GOAL OF THE EXERCISE:
Using the material that follows, output exactly the lines from the one containing "isArray (prop json" through the one containing "In msg (collect (fun cat index =>", with both ends kept.

INPUT DATA:
══════════════════════════════

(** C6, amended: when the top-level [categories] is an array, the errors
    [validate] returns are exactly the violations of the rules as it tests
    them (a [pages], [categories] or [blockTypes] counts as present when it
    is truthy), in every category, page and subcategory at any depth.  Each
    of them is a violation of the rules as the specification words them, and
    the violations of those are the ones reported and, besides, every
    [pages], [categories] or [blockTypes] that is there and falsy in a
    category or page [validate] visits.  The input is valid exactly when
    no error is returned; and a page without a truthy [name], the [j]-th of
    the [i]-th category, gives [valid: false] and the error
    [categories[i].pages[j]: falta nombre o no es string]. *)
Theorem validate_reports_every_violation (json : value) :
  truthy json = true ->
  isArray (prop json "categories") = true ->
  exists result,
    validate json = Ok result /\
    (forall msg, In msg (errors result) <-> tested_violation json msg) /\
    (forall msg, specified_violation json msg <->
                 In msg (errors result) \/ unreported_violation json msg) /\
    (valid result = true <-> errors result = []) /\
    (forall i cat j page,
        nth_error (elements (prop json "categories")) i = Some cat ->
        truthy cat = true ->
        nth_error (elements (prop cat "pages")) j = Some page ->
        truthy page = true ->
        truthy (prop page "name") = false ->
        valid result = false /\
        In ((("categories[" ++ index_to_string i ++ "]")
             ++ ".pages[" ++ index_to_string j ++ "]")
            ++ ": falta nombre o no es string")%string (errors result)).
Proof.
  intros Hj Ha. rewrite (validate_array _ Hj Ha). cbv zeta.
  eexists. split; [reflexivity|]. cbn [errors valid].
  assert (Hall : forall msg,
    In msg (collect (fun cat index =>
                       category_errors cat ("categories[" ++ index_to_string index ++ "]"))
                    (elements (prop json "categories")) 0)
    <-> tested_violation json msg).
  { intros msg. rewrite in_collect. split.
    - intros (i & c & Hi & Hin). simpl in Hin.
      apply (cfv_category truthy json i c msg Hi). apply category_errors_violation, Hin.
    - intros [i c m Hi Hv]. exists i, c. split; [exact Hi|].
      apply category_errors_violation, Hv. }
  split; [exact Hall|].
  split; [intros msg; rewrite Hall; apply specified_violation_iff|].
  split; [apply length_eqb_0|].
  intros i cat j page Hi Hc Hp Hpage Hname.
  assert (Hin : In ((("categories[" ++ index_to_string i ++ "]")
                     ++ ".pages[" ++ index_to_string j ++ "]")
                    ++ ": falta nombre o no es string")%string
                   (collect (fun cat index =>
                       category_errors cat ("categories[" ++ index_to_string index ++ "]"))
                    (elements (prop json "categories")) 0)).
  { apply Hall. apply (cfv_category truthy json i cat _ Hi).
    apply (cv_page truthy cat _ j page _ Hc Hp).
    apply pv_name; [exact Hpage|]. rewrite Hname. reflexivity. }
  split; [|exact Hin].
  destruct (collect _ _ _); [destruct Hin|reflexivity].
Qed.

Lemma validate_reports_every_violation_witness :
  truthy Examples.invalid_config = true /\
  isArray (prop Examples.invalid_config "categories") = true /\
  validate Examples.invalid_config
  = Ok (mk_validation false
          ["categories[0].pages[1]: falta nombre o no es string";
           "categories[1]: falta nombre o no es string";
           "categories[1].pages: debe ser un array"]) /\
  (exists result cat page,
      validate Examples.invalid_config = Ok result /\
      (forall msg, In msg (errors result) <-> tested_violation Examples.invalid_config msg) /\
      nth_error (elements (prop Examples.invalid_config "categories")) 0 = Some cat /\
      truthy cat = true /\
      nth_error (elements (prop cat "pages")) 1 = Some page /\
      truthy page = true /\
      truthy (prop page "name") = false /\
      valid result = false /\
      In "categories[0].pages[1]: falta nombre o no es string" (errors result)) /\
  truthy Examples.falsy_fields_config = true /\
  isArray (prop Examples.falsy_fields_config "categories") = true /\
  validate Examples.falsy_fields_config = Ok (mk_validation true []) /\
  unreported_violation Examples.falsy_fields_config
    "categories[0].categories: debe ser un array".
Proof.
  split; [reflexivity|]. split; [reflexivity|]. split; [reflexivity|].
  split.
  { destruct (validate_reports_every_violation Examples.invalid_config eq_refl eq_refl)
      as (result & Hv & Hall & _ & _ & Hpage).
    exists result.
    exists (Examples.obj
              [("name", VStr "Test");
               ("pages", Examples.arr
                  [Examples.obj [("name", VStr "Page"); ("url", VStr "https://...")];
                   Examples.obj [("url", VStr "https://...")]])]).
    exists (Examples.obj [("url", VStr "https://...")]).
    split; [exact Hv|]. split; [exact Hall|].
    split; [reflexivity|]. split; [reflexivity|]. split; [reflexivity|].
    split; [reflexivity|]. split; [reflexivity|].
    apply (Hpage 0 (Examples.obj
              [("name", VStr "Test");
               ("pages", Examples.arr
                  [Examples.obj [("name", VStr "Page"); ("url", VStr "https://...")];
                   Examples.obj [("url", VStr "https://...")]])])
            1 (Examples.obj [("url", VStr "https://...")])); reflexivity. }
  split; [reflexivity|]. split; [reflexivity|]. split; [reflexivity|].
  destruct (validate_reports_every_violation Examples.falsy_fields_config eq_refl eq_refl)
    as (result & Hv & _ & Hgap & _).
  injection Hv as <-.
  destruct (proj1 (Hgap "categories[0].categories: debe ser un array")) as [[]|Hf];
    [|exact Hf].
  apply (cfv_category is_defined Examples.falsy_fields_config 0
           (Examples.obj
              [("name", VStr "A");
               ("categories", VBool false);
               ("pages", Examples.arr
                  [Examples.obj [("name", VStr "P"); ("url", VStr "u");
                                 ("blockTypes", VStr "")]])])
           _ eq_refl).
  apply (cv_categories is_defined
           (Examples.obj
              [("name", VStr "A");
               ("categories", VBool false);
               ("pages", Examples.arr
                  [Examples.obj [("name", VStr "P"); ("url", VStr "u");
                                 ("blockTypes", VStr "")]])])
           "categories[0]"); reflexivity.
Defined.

══════════════════════════════

RESPONSE FOR THIS EXERCISE:
  isArray (prop json "categories") = true ->
  exists result,
    validate json = Ok result /\
    (forall msg, In msg (errors result) <-> tested_violation json msg) /\
    (forall msg, specified_violation json msg <->
                 In msg (errors result) \/ unreported_violation json msg) /\
    (valid result = true <-> errors result = []) /\
    (forall i cat j page,
        nth_error (elements (prop json "categories")) i = Some cat ->
        truthy cat = true ->
        nth_error (elements (prop cat "pages")) j = Some page ->
        truthy page = true ->
        truthy (prop page "name") = false ->
        valid result = false /\
        In ((("categories[" ++ index_to_string i ++ "]")
             ++ ".pages[" ++ index_to_string j ++ "]")
            ++ ": falta nombre o no es string")%string (errors result)).
Proof.
  intros Hj Ha. rewrite (validate_array _ Hj Ha). cbv zeta.
  eexists. split; [reflexivity|]. cbn [errors valid].
  assert (Hall : forall msg,
    In msg (collect (fun cat index =>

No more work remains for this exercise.